Теперь граница была намного протяженнее. Она шла по Саве, пересекала по диагонали Срем, тянулась по течению Тисы до устья Мориша и по нему до Трансильвании. Планы устройства Военной границы были составлены еще до окончания войны, а воплотились в жизнь только в 1702–1703 гг. Основным элементом нового участка границы стал Петроварадин, в котором была построена мощная крепость. Опорными пунктами были шанцы, разбросанные вдоль течения рек Сава, Тиса и Мориш. От судьбы Военной границы зависело положение значительной части сербов, активно боровшихся за ее сохранение.
Практика ограниченного исполнения обещаний, содержавшихся в монарших дипломах, прекратилась в 1703 г., когда многолетняя напряженность в отношениях венгерской аристократии и венского двора привела к открытому восстанию Ференца II Ракоци (1703–1711), последователей которого называли куруцами (по-сербски — крстуши) — так же как участников восстания Дьёрдя Дожи 1514 г. Столкнувшись с серьезной опасностью и будучи к тому же вовлеченной в войну за испанское наследство, Вена проявила большую уступчивость по отношению к патриарху. Прежние ограничения и запреты были сняты. Патриарх получил давно обещанные владения. Взамен ранее дарованных и затем отнятых Сирача под Даруваром и Сечуя (Dunaszekcso) с городом и замком (1697) ему, в конце концов, достались Даль близ Осиека и пять сел. Кроме того, патриарху выплачивалась также пенсия в размере 3 тысяч форинтов. Не без внимания остались и родственники Арсения, добившегося дворянского звания для своего брата и его потомков. Последовательно претендуя на принадлежность к роду Черноевичей, он, по всей видимости, сам предложил титул «князя Албанского».

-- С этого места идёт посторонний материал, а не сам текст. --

Lemma interpret_line_ignores_margins_witness :
  all_chars isspace "  " = true /\
  all_chars isspace newline = true /\
  interpret_line ("  " +:+ "lqd 1 2(3)" +:+ newline) = interpret_line "lqd 1 2(3)".
Proof.
  assert (H1 : all_chars isspace "  " = true) by reflexivity.
  assert (H2 : all_chars isspace newline = true) by reflexivity.
  split; [exact H1 |]. split; [exact H2 |].
  exact (interpret_line_ignores_margins "  " "lqd 1 2(3)" newline H1 H2).
Defined.

(** ** The loaded table *)

Lemma definition_raise (text_line : string) (e : exn) :
  definition_of text_line = Raise e -> e = ValueError.
Proof.
  unfold definition_of.
  destruct (split tab (strip text_line)) as [|operation [|code [|x rest]]];
    try now intros [= <-].
  rewrite item_0_split. discriminate.
Qed.

Lemma import_map_raise (lines : list string) :
  forall dict e, import_map dict lines = Raise e -> e = ValueError.
Proof.
  induction lines as [|l lines IH]; intros dict e; simpl; [discriminate |].
  destruct (definition_of l) as [d|e'] eqn:Hd; simpl; [apply IH |].
  intros [= <-]. now apply definition_raise in Hd.
Qed.

Lemma import_map_entry (lines : list string) (mnemonic pattern : string) :
  forall dict table,
    import_map dict lines = Ok table ->
    table !! mnemonic = Some pattern ->
    dict !! mnemonic = Some pattern \/
    exists l, In l lines /\ definition_of l = Ok (mnemonic, pattern).
Proof.
  induction lines as [|l lines IH]; intros dict table; simpl.
  - intros [= <-] H. now left.
  - destruct (definition_of l) as [[m p]|e] eqn:Hd; simpl; [|discriminate].
    intros Hload Hentry.
    destruct (IH _ _ Hload Hentry) as [H | (l' & Hin & Hl')].
    + rewrite lookup_insert in H. destruct (decide (m = mnemonic)) as [-> | Hne].
      * injection H as ->. right. exists l. now split; [left |].
      * now left.
    + right. exists l'. now split; [right |].
Qed.

Lemma import_map_defined (lines : list string) (mnemonic : string) :
  forall dict table,
    import_map dict lines = Ok table ->
    is_Some (dict !! mnemonic) \/
    (exists l pattern, In l lines /\ definition_of l = Ok (mnemonic, pattern)) ->
    is_Some (table !! mnemonic).
Proof.
  induction lines as [|l lines IH]; intros dict table; simpl.
  - intros [= <-] [H | (l & p & [] & _)]. exact H.
  - destruct (definition_of l) as [[m p]|e] eqn:Hd; simpl; [|discriminate].
    intros Hload H. apply (IH _ _ Hload).
    destruct (decide (m = mnemonic)) as [-> | Hne].
    + left. rewrite lookup_insert_eq. eauto.
    + destruct H as [H | (l' & p' & [<- | Hin] & Hl')].
      * left. now rewrite lookup_insert_ne.
      * congruence.
      * right. eauto.
Qed.
(** * QuickShop analytics dashboard: the filter / aggregate / export pipeline

    A shallow embedding of [src/app.py].  The Streamlit script is one
    top-to-bottom render; the parts embedded here are

    - [create_sample_data] (lines 20-30) and its [st.cache_data] memo,
    - [process_uploaded_data] and the upload section (lines 33-41, 78-103),
    - the boolean-mask filter that builds [filtered_df] (lines 149-153),
    - the KPI block (lines 155-195),
    - the detailed table and the three CSV exports (lines 268-328).

    Conventions.  A pandas [Timestamp] is its count of nanoseconds since
    1970-01-01, a [datetime.date] its count of days since then.  An [int64]
    column cell is a [Z]; sums of such columns wrap around as numpy's do.
    A [float64] is modelled by [float64] below: finite values are exact
    rationals (binary rounding is outside the model), and the two
    infinities and NaN are kept, because pandas produces them instead of
    raising on a division by zero. *)

From Stdlib Require Import ZArith QArith Qround List String Bool Lia Lqa.
From Stdlib Require Import Permutation Sorted.
Import ListNotations.

Local Open Scope string_scope.
Local Open Scope Z_scope.

(** ** Machine integers *)

Module Int64.

Definition modulus : Z := 2 ^ 64.
Definition half_modulus : Z := 2 ^ 63.

(** Two's complement reduction into [-2^63, 2^63). *)
Definition wrap (z : Z) : Z := (z + half_modulus) mod modulus - half_modulus.

Definition add (a b : Z) : Z := wrap (a + b).

Definition in_range (z : Z) : Prop := - half_modulus <= z < half_modulus.

End Int64.

(** ** Floating point values, rounding abstracted *)

Inductive float64 : Type :=
| Finite (q : Q)
| Inf (negative : bool)
| NaN.

Module Float.

Definition Qneg_bool (q : Q) : bool := negb (Qle_bool 0 q).

(** numpy's [true_divide]: no exception, the IEEE special values instead. *)
Definition truediv (a b : Q) : float64 :=
  if Qeq_bool b 0 then
    if Qeq_bool a 0 then NaN else Inf (Qneg_bool a)
  else Finite (a / b).

Definition mul (x y : float64) : float64 :=
  match x, y with
  | NaN, _ | _, NaN => NaN
  | Finite a, Finite b => Finite (a * b)
  | Inf s, Finite b | Finite b, Inf s =>
      if Qeq_bool b 0 then NaN else Inf (xorb s (Qneg_bool b))
  | Inf s, Inf t => Inf (xorb s t)
  end.

(** Round to the nearest integer, ties to the even one ([numpy.rint]). *)
Definition rint (q : Q) : Z :=
  let f := Qfloor q in
  let r := (q - inject_Z f)%Q in
  match (r ?= 1 # 2)%Q with
  | Lt => f
  | Gt => f + 1
  | Eq => if Z.even f then f else f + 1
  end.

(** [Series.round(decimals)]: scale, [rint], scale back, on the exact
    rational.  The double the code rounds carries its own representation
    error, so a value at or next to a tie can round the other way there;
    nothing below depends on which way a finite value is rounded. *)
Definition round (decimals : nat) (x : float64) : float64 :=
  match x with
  | Finite q =>
      let scale := inject_Z (10 ^ Z.of_nat decimals) in
      Finite (inject_Z (rint (q * scale)) / scale)
  | other => other
  end.

Definition is_finite (x : float64) : bool :=
  match x with Finite _ => true | _ => false end.

End Float.

(** ** Calendar *)

Definition ns_per_day : Z := 86400 * 1000000000.

(** Days since 1970-01-01 of a proleptic Gregorian date; this is what the
    literal ['2024-01-01'] denotes. *)
Definition days_from_civil (y m d : Z) : Z :=
  let y' := if m <=? 2 then y - 1 else y in
  let era := y' / 400 in
  let yoe := y' - era * 400 in
  let mp := if 2 <? m then m - 3 else m + 9 in
  let doy := (153 * mp + 2) / 5 + d - 1 in
  let doe := yoe * 365 + yoe / 4 - yoe / 100 + doy in
  era * 146097 + doe - 719468.

(** [Timestamp('Y-M-D')]: midnight of that day. *)
Definition Timestamp (y m d : Z) : Z := days_from_civil y m d * ns_per_day.

(** [Series.dt.date]: the calendar day, time of day dropped. *)
Definition dt_date (ts : Z) : Z := ts / ns_per_day.

(** ** Frames *)

(** One row of the five required columns. *)
Record Row : Type := mkRow {
  Date : Z;
  Visitors : Z;
  Orders : Z;
  Revenue : Q;
  Segment : string
}.

(** A frame keeps, with every row, its index label. *)
Definition DataFrame : Type := list (nat * Row).

Definition rows_of (df : DataFrame) : list Row := map snd df.
Definition index_of (df : DataFrame) : list nat := map fst df.

Module Pandas.

(** [range(n)] *)
Definition range (n : nat) : list Z := map Z.of_nat (seq 0 n).

(** [pd.date_range(start, periods=n, freq='D')] *)
Definition date_range (start : Z) (periods : nat) : list Z :=
  map (fun i => start + i * ns_per_day) (range periods).

Fixpoint zip_rows (d v o : list Z) (r : list Q) (s : list string) : list Row :=
  match d, v, o, r, s with
  | d0 :: d', v0 :: v', o0 :: o', r0 :: r', s0 :: s' =>
      mkRow d0 v0 o0 r0 s0 :: zip_rows d' v' o' r' s'
  | _, _, _, _, _ => []
  end.

(** A fresh frame over rows gets the labels 0, 1, 2, ... ([RangeIndex]). *)
Definition of_rows (rows : list Row) : DataFrame :=
  combine (seq 0 (List.length rows)) rows.

(** [pd.DataFrame({'Date': d, 'Visitors': v, ...})] *)
Definition of_columns (d v o : list Z) (r : list Q) (s : list string) : DataFrame :=
  of_rows (zip_rows d v o r s).

(** Element-wise comparisons of a column against a scalar. *)
Definition ge (col : list Z) (x : Z) : list bool := map (fun c => x <=? c) col.
Definition le (col : list Z) (x : Z) : list bool := map (fun c => c <=? x) col.

(** [Series.isin(values)] *)
Definition isin (col : list string) (values : list string) : list bool :=
  map (fun c => existsb (String.eqb c) values) col.

(** [mask1 & mask2] *)
Definition mask_and (m1 m2 : list bool) : list bool :=
  map (fun p => andb (fst p) (snd p)) (combine m1 m2).

(** [df[mask]]: the rows whose mask entry is true, labels kept. *)
Definition getitem_mask (df : DataFrame) (mask : list bool) : DataFrame :=
  map fst (filter snd (combine df mask)).

(** [Series.sum()] of an int64 column, accumulating with wrap-around. *)
Definition sum_int64 (col : list Z) : Z := fold_left Int64.add col 0.

(** [Series.sum()] of a float64 column of finite values, added exactly:
    neither the overflow of a double sum to an infinity nor the wrap-around
    of an integer-typed [Revenue] column is in the model. *)
Definition sum_float (col : list Q) : Q := fold_left Qplus col 0%Q.
(** * Reverse DNS cache and snooper statistics of the DNS traffic snooper

    A shallow embedding of [pkg/ebpf]'s [reverseDNSCache] (address -> names
    cache with sliding expiration, a capacity guard and a background sweep)
    and of the statistics loop of [SocketFilterSnooper], together with the
    properties the specification states about them. *)

From Stdlib Require Import ZArith Lia Ascii String.
From stdpp Require Import base decidable option list sorting gmap strings.

Local Open Scope Z_scope.

(** ** Go primitives used by the cache *)

(** Two's complement conversion to a signed 64-bit integer, as done by
    [int64(x)] and by the arithmetic of [atomic.AddInt64]. *)
Definition int64 (z : Z) : Z := (z + 2 ^ 63) mod 2 ^ 64 - 2 ^ 63.

Definition add64 (x y : Z) : Z := int64 (x + y).
Definition sub64 (x y : Z) : Z := int64 (x - y).

(** Package [time]: an instant is a number of nanoseconds since the Unix
    epoch, a [Duration] a number of nanoseconds.  [Unix] is the number of
    whole seconds since the epoch (rounded towards minus infinity, as the
    seconds and nanoseconds of a Go [Time] are kept apart with a non-negative
    nanosecond part).  Instants stay in the range where the 64-bit arithmetic
    of the package does not overflow, so they are unbounded integers here. *)
Module time.
Definition Time := Z.
Definition Duration := Z.

Definition Nanosecond : Duration := 1.
Definition Millisecond : Duration := 1000000.
Definition Second : Duration := 1000000000.
Definition Minute : Duration := 60 * Second.

Definition Add (t : Time) (d : Duration) : Time := t + d.
Definition Unix (t : Time) : Z := t / Second.
End time.
Lemma nothing_removed_nothing_leaks_witness :
  let b : @FIFOBuff Z :=
    {| buffer := [Live 1; Live 2]; head := 0; tail := 0;
       fifo_size := 2; fifo_cap := 2; free_mem := true |} in
  live_iff_window b /\
  exists (mem : list slot) (tr' : list event),
    FIFOBuff_dtor (Z.to_nat (size b)) b
      = Some (Ret {| memory := mem; released := free_mem b |} tr') /\
    Forall (fun s => is_live s = false) mem.
Proof.
  intros b.
  apply (nothing_removed_nothing_leaks (FIFOBuff_new 2)
           [Add 1; Peek Indet; Add 2; Add 3]
           [(true, None); (true, Some Indet); (true, None); (false, None)]
           b [Construct 0 1; Load 1; Construct 1 2]).
  - apply constructed_new, is_size_t_small. lia.
  - repeat constructor.
  - reflexivity.
  - reflexivity.
Defined.

Lemma full_buffer_peek_and_remove_agree_witness :
  let b : @FIFOBuff Z :=
    {| buffer := [Live 3; Live 2]; head := 1; tail := 1;
       fifo_size := 2; fifo_cap := 2; free_mem := true |} in
  exists (v : Z) b',
    tail b = head b /\
    peek (Some Indet) b = Ret (true, Some (Val v)) [Load (head b)] /\
    remove (Some Indet) b =
      Ret (true, deliver (Some Indet) v, b')
          (copy_out (Some Indet) (head b)
           ++ [Destruct (head b) (Live v)]) /\
    buffer b' !! Z.to_nat (head b) = Some (Dead v) /\
    size b' = size b - 1.
Proof.
  intros b.
  apply (full_buffer_peek_and_remove_agree (FIFOBuff_new 2)
           [Add 1; Add 2; Remove None; Add 3]
           [(true, None); (true, None); (true, None); (true, None)] b
           [Construct 0 1; Construct 1 2; Destruct 0 (Live 1);
            Construct 0 3]).
  - apply constructed_new, is_size_t_small. lia.
  - reflexivity.
  - reflexivity.
  - reflexivity.
Defined.
Lemma Value_Equal_true_declared v o :
  types_wf v = true → types.Value_Equal v o = Ok true →
  declared_type o = declared_type v ∧ payload_size o = payload_size v.
Proof.
  intros Hwf H. pose proof (Value_Equal_true_flags _ _ H) as (Hvar & _ & _).
  destruct v as [u n s|u n q|u n b|u n attrs ats|u n elems et|u n elems et],
    o as [u' n' s'|u' n' q'|u' n' b'|u' n' attrs' ats'|u' n' elems' et'
         |u' n' elems' et']; try done.
  - apply types_wf_Object in Hwf as [Hats _].
    rewrite Object_Equal_unfold in H.
    destruct (negb (eqb u u')); [done|]. destruct (negb (eqb n n')); [done|].
    destruct (types.Type_Equal (types.ObjectType ats) _) as [[]| |] eqn:Heq;
      try done.
    apply Type_Equal_true in Heq; [|done]. injection Heq as ->.
    case_bool_decide as Hsize; [done|]. split; [done|]. cbn.
    destruct (decide (size attrs' = size attrs)); [done|].
    destruct Hsize. congruence.
  - apply types_wf_List in Hwf as [(e & -> & He) _].
    cbn [types.Value_Equal types.iface_Equal] in H.
    destruct (negb (eqb u u')); [done|]. destruct (negb (eqb n n')); [done|].
    destruct (types.Type_Equal e et') as [[]| |] eqn:Heq; try done.
    apply Type_Equal_true in Heq; [|done]. subst et'.
    case_bool_decide as Hsize; [done|]. split; [done|]. cbn.
    destruct (decide (length elems' = length elems)); [done|].
    destruct Hsize. congruence.
  - apply types_wf_Map in Hwf as [(e & -> & He) _].
    cbn [types.Value_Equal types.iface_Equal] in H.
    destruct (negb (eqb u u')); [done|]. destruct (negb (eqb n n')); [done|].
    destruct (types.Type_Equal e et') as [[]| |] eqn:Heq; try done.
    apply Type_Equal_true in Heq; [|done]. subst et'.
    case_bool_decide as Hsize; [done|]. split; [done|]. cbn.
    destruct (decide (size elems' = size elems)); [done|].
    destruct Hsize. congruence.
Qed.

(** X6.  What [Equal] compares before the payloads: two values that are
    [Equal] are of the same struct and have the same [Unknown] and the
    same [Null]; when the declared types of the receiver have no nil
    component, the two values declare the same Type and hold the same
    number of elements or attributes. *)
Theorem Value_Equal_true_inv (v o : types.Value) :
  types.Value_Equal v o = Ok true →
  variant_of_value v = variant_of_value o ∧
  types.Value_Unknown v = types.Value_Unknown o ∧
  types.Value_Null v = types.Value_Null o ∧
  (types_wf v = true →
   declared_type o = declared_type v ∧ payload_size o = payload_size v).
Proof.
  intros H. destruct (Value_Equal_true_flags _ _ H) as (Hvar & Hu & Hn).
  split_and!; try done. intros Hwf. by apply Value_Equal_true_declared.
Qed.

Lemma Value_Equal_true_inv_witness :
  let v := types.List true false [] (Some (types.Prim types.BoolType)) in
  let o := types.List true false [] (Some (types.Prim types.BoolType)) in
  types.Value_Equal v o = Ok true ∧
  types.Value_Unknown v = types.Value_Unknown o ∧
  declared_type o = declared_type v.
Proof.
  intros v o.
  assert (types.Value_Equal v o = Ok true) as H by (vm_compute; reflexivity).
  split; [exact H|].
  destruct (Value_Equal_true_inv v o H) as (_ & Hu & _ & Hd).
  split; [exact Hu|]. exact (proj1 (Hd eq_refl)).
Defined.

(** ** Encoding: the two flags *)

Lemma ValueFromTerraform_RawUnknown t ty :
  types.TerraformType t = Ok ty →
  types.ValueFromTerraform t (tftypes.mkValue ty tftypes.RawUnknown) = Ok (Unknown_of t).
Proof.
  intros HT. destruct t as [[]|m|e|e]; try done.
  - rewrite ValueFromTerraform_ObjectType, HT.
    cbn [mbind result_bind tftypes.Value_Type]. by rewrite Is_refl.
  - rewrite ValueFromTerraform_ListType, HT.
    cbn [mbind result_bind tftypes.Value_Type]. by rewrite Is_refl.
  - destruct (TerraformType_MapType_inv _ _ HT) as (e' & ety & -> & He & ->).
    rewrite ValueFromTerraform_MapType. cbn. rewrite He. cbn. by rewrite Is_refl.
Qed.

Lemma ValueFromTerraform_RawNil t ty :
  types.TerraformType t = Ok ty →
  types.ValueFromTerraform t (tftypes.mkValue ty tftypes.RawNil) = Ok (Null_of t).
Proof.
  intros HT. destruct t as [[]|m|e|e]; try done.
  - rewrite ValueFromTerraform_ObjectType, HT.
    cbn [mbind result_bind tftypes.Value_Type]. by rewrite Is_refl.
  - rewrite ValueFromTerraform_ListType, HT.
    cbn [mbind result_bind tftypes.Value_Type]. by rewrite Is_refl.
  - destruct (TerraformType_MapType_inv _ _ HT) as (e' & ety & -> & He & ->).
    rewrite ValueFromTerraform_MapType. cbn. rewrite He. cbn. by rewrite Is_refl.
Qed.

Lemma ToTerraformValue_encoded_state v :
  match encoded_state v with
  | Unknown => types.ToTerraformValue v = Ok tftypes.RawUnknown
  | Null => types.ToTerraformValue v = Ok tftypes.RawNil
  | Known => types.Value_Unknown v = false ∧ types.Value_Null v = false
  end.
Proof. by destruct v as [[] []|[] []|[] []|[] []|[] []|[] []]. Qed.

(** X7.  A value with a flag set is encoded as the unknown or the null
    wire value whatever its payload, and every Type without nil component
    decodes that to its own Unknown or Null value: the payload of the
    value is lost, and so is its struct.  The two flags are not tested in
    the same order everywhere: with both set, [String], [Number] and
    [Bool] encode null, [Object], [List] and [Map] encode unknown. *)
Theorem ToTerraformValue_flags (v : types.Value) (t : types.Type_) :
  wf t = true →
  (encoded_state v = Unknown →
   types.ToTerraformValue v = Ok tftypes.RawUnknown ∧
   round_trip t v = Ok (Unknown_of t)) ∧
  (encoded_state v = Null →
   types.ToTerraformValue v = Ok tftypes.RawNil ∧
   round_trip t v = Ok (Null_of t)) ∧
  (types.Value_Unknown v = false → types.Value_Null v = false →
   encoded_state v = Known) ∧
  (types.Value_Unknown v = true → types.Value_Null v = true →
   types.ToTerraformValue v =
     Ok (match variant_of_value v with
         | VString | VNumber | VBool => tftypes.RawNil
         | VObject | VList | VMap => tftypes.RawUnknown
         end)).
Proof.
  intros Hwf. destruct (TerraformType_wf t Hwf) as [ty HT].
  pose proof (ToTerraformValue_encoded_state v) as Hst.
  split_and!.
  - intros Hs. rewrite Hs in Hst. split; [done|].
    unfold round_trip. rewrite Hst. cbn. rewrite HT. cbn.
    by apply ValueFromTerraform_RawUnknown.
  - intros Hs. rewrite Hs in Hst. split; [done|].
    unfold round_trip. rewrite Hst. cbn. rewrite HT. cbn.
    by apply ValueFromTerraform_RawNil.
  - by destruct v as [[] []|[] []|[] []|[] []|[] []|[] []].
  - by destruct v as [[] []|[] []|[] []|[] []|[] []|[] []].
Qed.

Lemma ToTerraformValue_flags_witness :
  let v := types.List true true [types.String false false "kept?"]
             (Some (types.Prim types.StringType)) in
  let t := types.ListType (Some (types.Prim types.StringType)) in
  wf t = true ∧ encoded_state v = Unknown ∧
  round_trip t v = Ok (types.List true false [] (Some (types.Prim types.StringType))).
Proof.
  intros v t.
  assert (wf t = true) as Hwf by reflexivity.
  assert (encoded_state v = Unknown) as Hs by reflexivity.
  split; [exact Hwf|]. split; [exact Hs|].
  exact (proj2 (proj1 (ToTerraformValue_flags v t Hwf) Hs)).
Defined.

(** ** Encoding: the wire values are valid *)

Lemma wrap_inv et val y :
  types.wrap et val = Ok y →
  ∃ ety, types.iface_TerraformType et = Ok ety ∧
         tftypes.NewValue ety val = Ok y ∧
         tftypes.Value_Type y = ety.
Proof.
  unfold types.wrap.
  destruct (types.iface_TerraformType et) as [ety| |]; try done.
  cbn [mbind result_bind].
  destruct (tftypes.ValidateValue ety val) eqn:Hval; [|done].
  intros H. exists ety. split_and!; try done.
  unfold tftypes.NewValue in H. rewrite Hval in H.
  by destruct val as [| |s|[f|]|b|l|m]; injection H as <-.
Qed.

Lemma NewValue_Type ty val y :
  tftypes.NewValue ty val = Ok y → tftypes.Value_Type y = ty.
Proof.
  unfold tftypes.NewValue. destruct (tftypes.ValidateValue ty val); [|done].
  by destruct val as [| |s|[f|]|b|l|m]; intros [= <-].
Qed.

Lemma for_range_map_ext_Ok {A B} (f g : string → A → result B)
    (m : gmap string A) mb :
  (∀ k a b, m !! k = Some a → f k a = Ok b → g k a = Ok b) →
  for_range_map f m = Ok mb → for_range_map g m = Ok mb.
Proof.
  intros Hfg Hf. pose proof (for_range_map_spec f m) as Hs. rewrite Hf in Hs.
  destruct Hs as [Hok Hl]. apply for_range_map_intro.
  - intros k a Hk. specialize (Hok k a Hk).
    destruct (f k a) as [b| |] eqn:Hfa; try done.
    exists b. split; [by apply (Hfg k a b)|]. by rewrite Hl, Hk; simpl; rewrite Hfa.
  - intros k Hk. by rewrite Hl, Hk.
Qed.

В период восстания смысл уступчивости Вены перед сербами состоял в том, чтобы отдалить их от ее противников. С императором и его двором сербских лидеров связывала как традиция прежних отношений, так и содержавшиеся в «привилегиях» обещания. Хотя, как показывал опыт, апелляции к ним оказывались эффективными лишь в том случае, когда сербы превращались в силу, которая могла быть полезна Вене.
Опасаясь вооруженных масс сербов, сопоставимых по численности с его войсками, Ракоци стремился привлечь их, сначала обещая в случае перехода на его сторону все то, что они получили от Вены, а затем угрожая страшной карой в случае противодействия его планам. Позднее он прибег к переговорам, в ходе которых сулил сербам деньги (патриарху было обещано 20 тысяч форинтов) и даже использовал влияние России, на которую те уже тогда ориентировались. Но, как свидетельствуют сохранившиеся документы, лишь незначительное число сербов присоединилось к крстушам. Напротив, известно о многочисленных столкновениях сербов с ними, в том числе и в составе имперских войск, истреблявших куруцев. Война велась так же, как и боевые действия на границе, — отдельные отряды направлялись в тыл противнику для разграбления и опустошения его территорий. Хотя базы отрядов куруцев находились на севере и востоке королевства, они проникали даже в глубь самой Австрии. Жертвами таких набегов становились и сербы, проживавшие в бассейне реки Мориш, в Бачке и особенно на правом берегу Дуная. С восстанием Ракоци связано начало длившегося до XX в. процесса исчезновения сербских поселений, располагавшихся на периферии сербского этнического пространства, и миграции сербов во внутренние, более плотно заселенные ими области. Спасаясь от резни, они бежали в Славонию, Срем и остававшийся еще турецким Банат.